Material provided section start

Lemma settled_step o w' : thread_step pool o t' w = Some w' -> settled t' w w'.
Proof using HI Hc Hp Ht Hne Hgood Honly Hflush.
  unfold thread_step. rewrite Ht. cbn [fmap option_fmap option_map].
  pose proof (thread_pc_inv _ _ _ _ _ HI Ht) as Hpc.
  assert (Hgo : forall q, pub_pc q = None \/ pub_pc q = pub_pc (th_pc th) -> (forall y, q <> WFlush y) ->
    settled t' w (goto t' q w)).
  { intros q Hq Hq'. apply settled_goto; [done|apply calm_refl|intros y; destruct Hq; congruence|by intros ->; destruct (Hq' c)]. }
  destruct (th_pc th) eqn:E; specialize (Hpc _ eq_refl); cbn [pc_inv] in Hpc; intros Hs; try (injection Hs as <-).
  - by apply settled_handleStart.
  - by apply settled_handleDecode.
  - by apply settled_registerPub.
  - apply Hgo; [by right|done].
  - destruct Hpc as [Hh _]. unfold handleGreetPub in Hs.
    destruct todo as [|sub todo]; [injection Hs as <-; apply Hgo; [by right|done]|].
    destruct (_ ≫= cl_initialEnv); [|injection Hs as <-; apply Hgo; [by right|done]].
    destruct (SendFrame _ _ _ _ _) as [[r w1]|] eqn:E1; [|done]. injection Hs as <-.
    eapply settled_sendFrame; [|exact E1|by rewrite E|done]. congruence.
  - by apply settled_registerSub.
  - unfold handleNotifyPub in Hs. destruct (sv_heap w !! s0) as [rs|] eqn:Hrs; [|injection Hs as <-; apply Hgo; [by left|done]].
    cbn in Hs. destruct (rs_publisher rs) as [q|] eqn:Hq; [|injection Hs as <-; apply Hgo; [by left|done]].
    destruct (SendFrame _ _ _ _ _) as [[r w1]|] eqn:E1; [|done]. injection Hs as <-.
    destruct (i_session _ _ _ _ _ _ _ _ HI s0 rs Hrs) as [Hpub _]. destruct (Hpub q Hq) as [t0 Ht0].
    eapply settled_sendFrame; [|exact E1|done|done]. congruence.
  - unfold handleSyncReq in Hs.
    assert (Hcl : settled t' w (finish t' (closeConn conn w))) by (apply settled_finish; [done|by apply calm_closeConn]).
    destruct (_ ≫= rs_publisher); [|by injection Hs as <-]. destruct (_ =? _)%nat; [by injection Hs as <-|].
    destruct (ForwardToPublisher _ _ _ _ _) as [[r w1]|] eqn:E1; [|done]. injection Hs as <-.
    pose proof (inv_ForwardToPublisher _ _ _ _ _ _ _ HI E1) as A1. apply settled_finish; [exact (adv_kept _ A1)|].
    eapply calm_trans; [by eapply calm_ForwardToPublisher|]. apply calm_closeConn. exact (proj1 A1).
  - by apply settled_pubLoop.
  - by eapply settled_pubForward.
  - unfold pubDrain in Hs. repeat case_match; simplify_eq; (apply Hgo; [right; try done|try done]);
      unfold pubNext; by case_bool_decide.
  - apply settled_finish; [exact (adv_kept _ (inv_removeSession _ _ HI))|by apply calm_removeSession].
  - by eapply settled_subLoop.
  - apply settled_goto; [exact (adv_kept _ (inv_RemoveSubscriber _ _ _ HI))|by apply calm_RemoveSubscriber|done|done].
  - unfold subCheck. repeat case_match; try (apply settled_finish; [done|apply calm_refl]). apply Hgo; [by left|done].
  - apply settled_finish; [exact (adv_kept _ (inv_removeSession _ _ HI))|by apply calm_removeSession].
  - by eapply settled_write.
  - by apply settled_flush.
  - apply settled_finish; [exact (adv_kept _ (inv_RemoveSubscriber _ _ _ HI))|by apply calm_RemoveSubscriber].
  - apply settled_finish; [done|by apply calm_closeConn].
Qed.
Lemma cancel_soon n : exited n = false -> node_inv n -> n_signal n = SCancel -> soon 1 (cancelled (n_main n)) n.
Proof.
  intros He HI Es. assert (E : signalStep n = Some (set_signal SDone (set_ctxDone n))) by (unfold signalStep; by rewrite Es).
  eapply signal_step; [done|exact E|]. apply soon_now. split; [done|]. split; [done|by eapply signal_next_inv].
Qed.

Lemma exited_same n n' : n_main n' = n_main n -> n_panic n' = n_panic n -> exited n' = exited n.
Proof. unfold exited. by intros -> ->. Qed.

Lemma sessions_soon n : exited n = false -> node_inv n -> n_signal n = SSessions -> soon 2 (cancelled (n_main n)) n.
Proof.
  intros He HI Es. assert (E : signalStep n = Some (set_signal SCancel (closeSessions n))) by (unfold signalStep; by rewrite Es).
  eapply signal_step; [done|exact E|]. apply (cancel_soon (set_signal SCancel (closeSessions n))); [done|by eapply signal_next_inv|done].
Qed.

Lemma listener_soon n : exited n = false -> node_inv n -> n_signal n = SListener -> soon 3 (cancelled (n_main n)) n.
Proof.
  intros He HI Es. assert (E : signalStep n = Some (set_signal SSessions (closeListener n))) by (unfold signalStep; by rewrite Es).
  destruct (closeListener_frame n) as [F1 F2]. eapply signal_step; [done|exact E|]. rewrite <- F1.
  apply (sessions_soon (set_signal SSessions (closeListener n)));
    [unfold exited; cbn; by rewrite F1, F2|by eapply signal_next_inv|done].
Qed.

Lemma interrupt_soon n : exited n = false -> node_inv n -> n_signal n <> SWait -> soon 4 (cancelled (n_main n)) n.
Proof.
  intros He HI Hs. destruct (n_signal n) eqn:Es; [done|..].
  - destruct (n_wiper n) eqn:Ew.
    + assert (E : signalStep n = Some (set_signal SListener (take_wiper n))) by (unfold signalStep; by rewrite Es, Ew).
      eapply signal_step; [done|exact E|]. apply (listener_soon (set_signal SListener (take_wiper n))); [done|by eapply signal_next_inv|done].
    + assert (E : signalStep n = Some (set_signal SCancel n)) by (unfold signalStep; by rewrite Es, Ew).
      eapply (soon_mono 2); [lia|done|]. eapply signal_step; [done|exact E|].
      apply (cancel_soon (set_signal SCancel n)); [done|by eapply signal_next_inv|done].
  - eapply (soon_mono 3); [lia|done|by apply listener_soon].
  - eapply (soon_mono 2); [lia|done|by apply sessions_soon].
  - eapply (soon_mono 1); [lia|done|by apply cancel_soon].
  - apply soon_now. split; [by apply (ni_signal n HI)|done].
Qed.

(** A closed listener stays closed. *)
Definition shut (n : Node) : Prop := n_bound n <> None /\ n_open n = false.

Lemma shut_same n n' : n_bound n' = n_bound n -> (n_open n = false -> n_open n' = false) -> shut n -> shut n'.
Proof. unfold shut. intros -> H [? ?]. auto. Qed.

Lemma closeListener_shut n : shut n -> shut (closeListener n).
Proof. apply shut_same; unfold closeListener; by destruct (n_stored n). Qed.

Lemma makeReady_shut n : shut n -> shut (makeReady n).
Proof. apply shut_same; unfold makeReady; by destruct (n_readyOnce n). Qed.

Lemma mainStep_shut i n n' :
  mainStep i n = Some n' -> node_inv n -> shut n -> shut n' /\ forall nc, i <> InAccept (Accepted nc).
Proof.
  unfold mainStep, acceptStep. intros E HI Hs. pose proof (ni_pc n HI) as Hpc. pose proof Hs as [Hb Ho].
  destruct (n_main n) eqn:Em, i as [[]|[nc| |]|]; try discriminate E.
  - by destruct Hpc.
  - injection E as <-. done.
  - injection E as <-. split; [|done]. by apply (shut_same n).
  - injection E as <-. split; [|done]. by apply (shut_same (makeReady n)), makeReady_shut.
  - by rewrite Ho in E.
  - rewrite Ho in E. by injection E as <-.
  - by rewrite Ho in E.
  - by injection E as <-.
  - case_match; by injection E as <-.
  - injection E as <-. split; [|done]. by apply (shut_same (closeListener n)), closeListener_shut.
  - injection E as <-. split; [|done]. by apply (shut_same n).
Qed.

Lemma shut_next l n n' :
  node_next pool l n = Some n' -> node_inv n -> shut n -> shut n' /\ forall nc, l <> NMain (InAccept (Accepted nc)).
Proof.
  unfold node_next. destruct (exited n); [done|]. intros E HI Hs. destruct l.
  { destruct (mainStep_shut _ _ _ E HI Hs) as [H1 H2]. split; [done|]. intros nc [= ->]. by destruct (H2 nc). }
  all: split; [|discriminate].
  - destruct (n_signal n); try discriminate E. by injection E as <-.
  - unfold signalStep in E. destruct (n_signal n) eqn:Es; try discriminate E; injection E as <-.
    + by case_match.
    + by apply (shut_same (closeListener n)), closeListener_shut.
    + by apply (shut_same n).
    + by apply (shut_same n).
  - unfold closerStep in E. destruct (n_closer n) eqn:Ec; try discriminate E.
    + case_match; [|discriminate E]. injection E as <-. by apply (shut_same n).
    + injection E as <-. by apply (shut_same n).
  - unfold tickerStep in E. repeat case_match; try discriminate E; injection E as <-; by apply (shut_same n).
  - unfold quicStep in E. destruct (n_quic n) eqn:Eq, i as [[]|[]|[]|]; try discriminate E; repeat case_match; try discriminate E;
      injection E as <-; try by apply (shut_same n). by apply (shut_same (makeReady n)), makeReady_shut.
  - unfold quicCloserStep in E. case_match; [|discriminate E]. injection E as <-. by apply (shut_same n).
  - unfold quicStreamStep in E. repeat case_match; try discriminate E; injection E as <-; by apply (shut_same n).
  - destruct (httpBind _ _); [|discriminate E]. injection E as <-. by apply (shut_same n).
  - case_match; [|discriminate E]. destruct (httpShutdown _); [|discriminate E]. injection E as <-. by apply (shut_same n).
  - destruct (httpBind _ _); [|discriminate E]. injection E as <-. by apply (shut_same n).
  - case_match; [|discriminate E]. destruct (httpShutdown _); [|discriminate E]. injection E as <-. by apply (shut_same n).
  - unfold wsRequest in E. case_match; [|discriminate E]. case_match; injection E as <-; by apply (shut_same n).
  - destruct (thread_step _ _ _ _) eqn:Et; [|discriminate E]. injection E as <-. by apply (shut_same n).
  - case_match; [|discriminate E]. injection E as <-. by apply (shut_same n).
Qed.

Lemma shut_exec ls n n' :
  node_exec pool ls n = Some n' -> node_inv n -> shut n -> n_open n' = false /\ forall nc, NMain (InAccept (Accepted nc)) ∉ ls.
Proof.
  revert n. induction ls as [|l ls IH]; intros n E HI Hs; cbn in E.
  - injection E as <-. split; [apply Hs|]. intros nc. apply not_elem_of_nil.
  - destruct (node_next pool l n) as [n1|] eqn:E1; [|discriminate E]. destruct (shut_next _ _ _ E1 HI Hs) as [H1 H2].
    destruct (IH n1 E (node_next_inv _ _ _ E1 HI) H1) as [H3 H4]. split; [done|]. intros nc.
    rewrite not_elem_of_cons. split; [|done]. intros Heq. by apply (H2 nc).
Qed.
End Runs.

(** * Properties *)

(** C9: The relay process runs the relay it was configured for and nothing else.
    Whatever the flags, the answers of the operating system, the HTTP requests, the
    signals and the interleaving of all its goroutines: the state of its server is one
    that the transition system of RelayServer.v reaches, so every theorem about
    reachable relays holds of the process; it never closes the ready channel twice,
    although both [Start] and [StartQUIC] close it, and it has closed it only if a TCP
    or a QUIC listener was really bound (a failed bind never does); the WebSocket server
    and the metrics server it has are those asked for on the command line, with that
    address and those TLS files (none for the metrics); and a QUIC listener or a QUIC
    connection exists only if QUIC was asked for and is in the build. *)
Theorem node_refines pool quicBuilt cfg now ls n :
  node_exec pool ls (bootRelay quicBuilt cfg now) = Some n ->
  reachable pool (n_srv n) /\ n_panic n = false /\
  (n_ready n = true -> (n_stored n = true /\ n_bound n <> None) \/ quic_up (n_quic n)) /\
  (forall addr tls, n_ws n = HttpServing addr tls -> rc_ws cfg = Some (addr, tls) /\ addr <> []) /\
  (forall addr tls, n_metrics n = HttpServing addr tls -> rc_metrics cfg = Some addr /\ tls = None /\ addr <> []) /\
  (n_quicOpen n = true \/ n_quicConns n <> 0%nat -> quicBuilt = true /\ rc_quic cfg = true).
Proof.
  intros E. destruct (node_exec_inv pool ls _ n E (boot_inv _ _ _) (boot_reachable pool _ _ _)) as [HI Hr].
  destruct (configured_exec pool _ _ ls _ n E (boot_configured quicBuilt cfg now)) as [Cm Cw Cq _].
  split; [done|]. split; [apply (ni_panic n HI)|]. split_and!.
  - intros H. destruct (ni_ready n HI H) as [Hs|Hq]; [left|by right]. split; [done|by apply (ni_stored n HI)].
  - intros addr tls Ew. by rewrite Ew in Cw.
  - intros addr tls Em. rewrite Em in Cm. destruct Cm as [Ea Hne].
    destruct (rc_metrics cfg); [|discriminate Ea]. by injection Ea as -> <-.
  - unfold quic_from in Cq. intros Hq. destruct (n_quic n) as [| | | | | |[] ?]; try exact Cq; destruct Cq as [Co Cc], Hq as [Hq|Hq]; congruence.
Qed.

(** C10: An interrupt shuts the relay down.  In every state the process can be in after
    the signal has arrived, at most thirteen steps of its main goroutine, its signal
    handler and the goroutine that waits for the end of the context end it, whatever
    the other goroutines and clients are doing, with status 0 if the port was bound; [r]
    is the answer if it is still to be bound.  The accept loop leaves its blocking
    [Accept] only because one of these goroutines has closed the listener.  And once
    the goroutine that waits for the end of the context has closed the listener, no
    TCP connection is accepted any more, in any continuation. *)
Theorem node_shutdown pool quicBuilt cfg now ls n r :
  node_exec pool ls (bootRelay quicBuilt cfg now) = Some n -> exited n = false ->
  (n_signal n <> SWait ->
   exists ls' n', (length ls' <= 13)%nat /\ Forall own ls' /\ node_exec pool ls' n = Some n' /\
     n_main n' = MExit (exit_status r (n_main n))) /\
  (n_closer n = CSessions \/ n_closer n = CDone ->
   forall ls' n', node_exec pool ls' n = Some n' -> n_open n' = false /\ forall nc, NMain (InAccept (Accepted nc)) ∉ ls').
Proof.
  intros E He. destruct (node_exec_inv pool ls _ n E (boot_inv _ _ _) (boot_reachable pool _ _ _)) as [HI _]. split.
  - intros Hs. apply (soon_trans pool 4 9 (cancelled (n_main n)) (ended (exit_status r (n_main n)))); [by apply interrupt_soon|].
    intros n1 (Hc & <- & HI1). by apply done_soon.
  - intros Hc ls' n' E'. apply (shut_exec pool ls' n n' E' HI). destruct (ni_closer n HI) as [Hb Ho]; [by destruct Hc as [->| ->]|].
    split; [done|]. apply Ho. by destruct Hc as [->| ->].
Qed.
(** [Kernel::convolve] with constant padding never panics on a non-empty
    image whose pixels (and the padding value) have [N_CHANNELS >= 1]
    channels, when every subpixel converts to [T],
    [T::from(S::min_value()) <= T::from(S::max_value())], and its [u32]
    sizes fit: the padded size [w + 2r], [h + 2r] and the capacity
    [(2r + 1)^2 N_CHANNELS] of [region_accu] are below [2^32]. It returns an
    image of the input's dimensions. *)
Theorem convolve_constant_runs (k : kernel T) (img : image (list S)) (p : list S) :
  1 <= width img -> 1 <= height img -> 1 <= n_channels ->
  (forall x y, x < width img -> y < height img -> length (pix img x y) = n_channels) ->
  length p = n_channels ->
  (forall c, cast_st c <> None) ->
  (forall mn mx, cast_st s_min = Some mn -> cast_st s_max = Some mx -> t_le mn mx = true) ->
  (Z.of_nat (width img + 2 * radius T k) < 2 ^ 32)%Z ->
  (Z.of_nat (height img + 2 * radius T k) < 2 ^ 32)%Z ->
  (Z.of_nat ((2 * radius T k + 1) * (2 * radius T k + 1) * n_channels) < 2 ^ 32)%Z ->
  exists out,
    convolve S T O s_zero s_min s_max t_zero t_add t_mul t_le t_lt cast_st cast_to
      o_zero n_channels n_out k img (Padding.Constant p) = Some out /\
    width out = width img /\ height out = height img.
Proof.
  intros Hw Hh Hn Himg Hp Hc Hle Bw Bh Bk.
  unfold convolve. cbn [Padding.apply].
  destruct (pad_constant_ok img (radius T k) (radius T k) p) as (padded & Ep & Wp & Hp' & Pp);
    [lia | lia | exact Bw | exact Bh |].
  rewrite Ep. cbv beta iota zeta.
  assert (Hd : (2 * radius T k + 1) * (2 * radius T k + 1) <=
               (2 * radius T k + 1) * (2 * radius T k + 1) * n_channels) by nia.
  rewrite (mul32_ok 2 (radius T k)) by lia. cbv beta iota.
  rewrite (add32_ok (2 * radius T k) 1) by lia. cbv beta iota.
  rewrite (mul32_ok (2 * radius T k + 1) (2 * radius T k + 1)) by lia. cbv beta iota.
  rewrite (mul32_ok _ n_channels) by exact Bk. cbv beta iota.
  assert (Hall : forall x y, x < width img -> y < height img ->
    conv_pixel S T O s_min s_max t_zero t_add t_mul t_le t_lt cast_st cast_to o_zero
      n_channels n_out k padded (width img) (height img) x y <> None).
  { intros x y Hx Hy. unfold conv_pixel, window_sums.
    rewrite rect_new_ok by lia. cbv beta iota.
    unfold crop_to_image. rewrite (rect_new_ok 0 0 (width img) (height img)) by lia.
    cbv beta iota.
    pose proof (intersection_spec (mk_rect x y (2 * radius T k + 1) (2 * radius T k + 1))
                  (mk_rect 0 0 (width img) (height img))) as Hi.
    cbn [Rect.width Rect.height] in Hi.
    specialize (Hi ltac:(lia) ltac:(lia) ltac:(lia) ltac:(lia)).
    destruct (Rect.intersection _ _) as [c|] eqn:Ec.
    2: { exfalso. specialize (Hi x y). rewrite contains_full in Hi by lia.
         unfold Rect.contains, Rect.right, Rect.bottom in Hi. cbn [Rect.left Rect.top Rect.width Rect.height] in Hi.
         rewrite !Nat.leb_refl in Hi.
         replace (x <=? x + (2 * radius T k + 1) - 1) with true in Hi
           by (symmetry; apply Nat.leb_le; lia).
         replace (y <=? y + (2 * radius T k + 1) - 1) with true in Hi
           by (symmetry; apply Nat.leb_le; lia).
         replace (x <? width img) with true in Hi by (symmetry; apply Nat.ltb_lt; lia).
         replace (y <? height img) with true in Hi by (symmetry; apply Nat.ltb_lt; lia).
         discriminate. }
    destruct Hi as (Hcw & Hch & Hcc).
    assert (Hin : forall X Y, Rect.in_rect c X Y = true -> X < width img /\ Y < height img).
    { intros X Y HXY.
      assert (E1 : Rect.contains c X Y = true)
        by (apply contains_spec; apply in_rect_spec in HXY; lia).
      rewrite Hcc, contains_full in E1 by lia.
      rewrite !andb_true_iff, !Nat.ltb_lt in E1. tauto. }
    assert (Hr : Rect.left c + Rect.width c <= width img /\ Rect.top c + Rect.height c <= height img).
    { destruct (Hin (Rect.left c + Rect.width c - 1) (Rect.top c + Rect.height c - 1)) as [H1 H2];
        [apply in_rect_spec; lia | lia]. }
    unfold rect_iter, slice_ok.
    replace (Rect.top c + Rect.height c <=? height padded) with true
      by (symmetry; apply Nat.leb_le; lia).
    replace (Rect.left c + Rect.width c <=? width padded) with true
      by (symmetry; apply Nat.leb_le; lia).
    cbn [andb]. cbv beta iota.
    set (window := map (fun '(X, Y) => pix padded X Y) (Rect.positions c)).
    assert (Hwin : forall q, In q window -> length q = n_channels).
    { intros q Hq. unfold window in Hq. apply in_map_iff in Hq as ([X Y] & <- & HXY).
      apply in_positions, Hin in HXY. rewrite Pp.
      destruct (Rect.in_rect _ X Y) eqn:E; [|exact Hp].
      apply in_rect_spec in E. cbn [Rect.left Rect.top Rect.width Rect.height] in E.
      apply Himg; lia. }
    unfold region_accu.
    destruct (list_opt_map_total
      (fun '(q, e) => list_opt (map (fun c0 => option_map (t_mul e) (cast_st c0)) q))
      (combine window (elems T k))) as (cs & Ecs & Fcs).
    { intros [q e] _. destruct (list_opt_map_total (fun c0 => option_map (t_mul e) (cast_st c0)) q)
        as (l & El & _).
      - intros c0 _. destruct (cast_st c0) eqn:E; [discriminate | exfalso; exact (Hc c0 E)].
      - cbv beta iota. rewrite El. discriminate. }
    rewrite Ecs. cbv beta iota.
    assert (Hcs : forall l, In l cs -> length l = n_channels).
    { intros l Hl. destruct (Forall2_in_r _ _ _ l Fcs Hl) as ([q e] & Hqe & Eqe).
      cbv beta iota in Eqe.
      destruct (list_opt_map_total (fun c0 => option_map (t_mul e) (cast_st c0)) q)
        as (l' & El' & Fl').
      { intros c0 _. destruct (cast_st c0) eqn:E; [discriminate | exfalso; exact (Hc c0 E)]. }
      rewrite El' in Eqe. injection Eqe as <-.
      rewrite <- (Forall2_length Fl'). apply Hwin. apply in_combine_l in Hqe. exact Hqe. }
    unfold chunks. replace (n_channels =? 0) with false by (symmetry; apply Nat.eqb_neq; lia).
    cbv beta iota.
    destruct (fold_add_chunk_total (chunks_fuel (length (concat cs)) n_channels (concat cs))
                (repeat t_zero n_channels)) as (acc & Eacc).
    { intros ch Hin1. rewrite (chunks_fuel_full n_channels (length (concat cs)) (concat cs) (length cs) ch); [lia| |exact Hin1].
      apply length_concat_const. exact Hcs. }
    rewrite Eacc.
    destruct (to_output S T O s_min s_max t_zero t_le t_lt cast_st cast_to o_zero n_channels acc)
      eqn:Eo; [discriminate|].
    exfalso. exact (to_output_total acc Hc Hle Eo). }
  rewrite (proj2 (forallb_forall _ _)).
  - eexists. split; [reflexivity|]. split; reflexivity.
  - intros [x y] Hxy. apply in_scan in Hxy. cbv beta iota.
    destruct (conv_pixel _ _ _ _ _ _ _ _ _ _ _ _ _ _ _ _ _ _ _ _ _) eqn:E; [reflexivity|].
    exfalso. apply (Hall x y); tauto.
Qed.
(** * The darkwallet gateway client: correlation table and message router

    A shallow embedding of [src/client/gateway.js].  The client owns one
    object, [handler_map], that maps request ids and subscription topics to
    the function that must receive the matching inbound frame.  Every method
    of [GatewayClient] is a computation over the client's state that either
    returns or throws, exactly as the JavaScript does. *)

From Stdlib Require Import ZArith QArith Qround String Ascii List Lia.
From stdpp Require Import base option strings pretty gmap.

Local Set Warnings "-register-all".
Local Open Scope Z_scope.

(** ** JavaScript data *)

(** The values that travel through the client as data: what [JSON.parse]
    builds, what the caller passes as command parameters, and [undefined]
    (the value of a missing property).  Numbers are the integers that
    JavaScript holds exactly and prints digit by digit, those below 2^53 in
    absolute value; fractional and larger numbers are outside the model. *)
Inductive data : Type :=
| Undefined
| Null
| Bool (b : bool)
| Num (n : Z)
| Str (s : string)
| Arr (items : list data)
| Obj (props : list (string * data)).

(** The functions every object inherits from [Object.prototype]. *)
Inductive builtin : Type :=
| Object_constructor
| hasOwnProperty
| isPrototypeOf
| propertyIsEnumerable
| toString
| toLocaleString
| valueOf
| defineGetter
| defineSetter
| lookupGetter
| lookupSetter.

(** What a caller can hand to the client where a callback is expected: any
    datum, a function of the caller's, a built-in function, or the object
    [Object.prototype] itself.  A function of the caller's is opaque: the
    model knows its name and whether it throws, records that it was entered
    and with which arguments, and takes it not to call back into the client
    while it runs. *)
Inductive value : Type :=
| Data (d : data)
| UserFn (name : string) (raises : bool)
| Builtin (b : builtin)
| Object_prototype.

(** What a slot of [handler_map] holds: a value stored as the caller gave
    it, or one of the two closures the client builds.
    - [fetch_adapter handle_fetch] is
      [function(response) { handle_fetch(response["error"], response["result"][0]); }],
      the closure of every [fetch_*] method;
    - [subscribe_adapter address handle_fetch handle_update] is the closure
      of [subscribe] and of [renew], which goes on to store [handle_update]
      under ["update." + address]. *)
Inductive handler : Type :=
| Given (v : value)
| fetch_adapter (handle_fetch : value)
| subscribe_adapter (address : data) (handle_fetch handle_update : value).

(** ** Strings *)

Definition dquote : ascii := "034"%char.
Definition quoted (s : string) : string :=
  String dquote (s +:+ String dquote EmptyString).

(** [join sep l] is [Array.prototype.join] on strings already converted. *)
Fixpoint join (sep : string) (l : list string) : string :=
  match l with
  | [] => EmptyString
  | [x] => x
  | x :: rest => x +:+ sep +:+ join sep rest
  end.

(** The string form of a datum: what its conversion to a string gives when
    the conversion succeeds.  Whether it succeeds is [converts], below; the
    conversion itself, which can throw, is [ToString]. *)
Fixpoint to_string (d : data) : string :=
  match d with
  | Undefined => "undefined"
  | Null => "null"
  | Bool true => "true"
  | Bool false => "false"
  | Num n => pretty n
  | Str s => s
  | Arr items =>
      join "," (List.map (fun x => match x with
                                   | Undefined | Null => EmptyString
                                   | _ => to_string x
                                   end) items)
  | Obj _ => "[object Object]"
  end.

(** The answer of [x == s] for a datum [x] and a string [s], when the
    comparison does not throw: strings compare as strings, objects and arrays
    through their string form, and no number, boolean, [null] or [undefined]
    equals a string that is not a numeral.  The comparison itself, which
    can throw, is [loose_eq]. *)
Definition loosely_equals (x : data) (s : string) : bool :=
  match x with
  | Str _ | Arr _ | Obj _ => String.eqb (to_string x) s
  | Undefined | Null | Bool _ | Num _ => false
  end.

Material provided section end

_To do_
Over the whole listing above, how many lines contain the string "InAccept"? The answer is that number alone.

_Response box_
4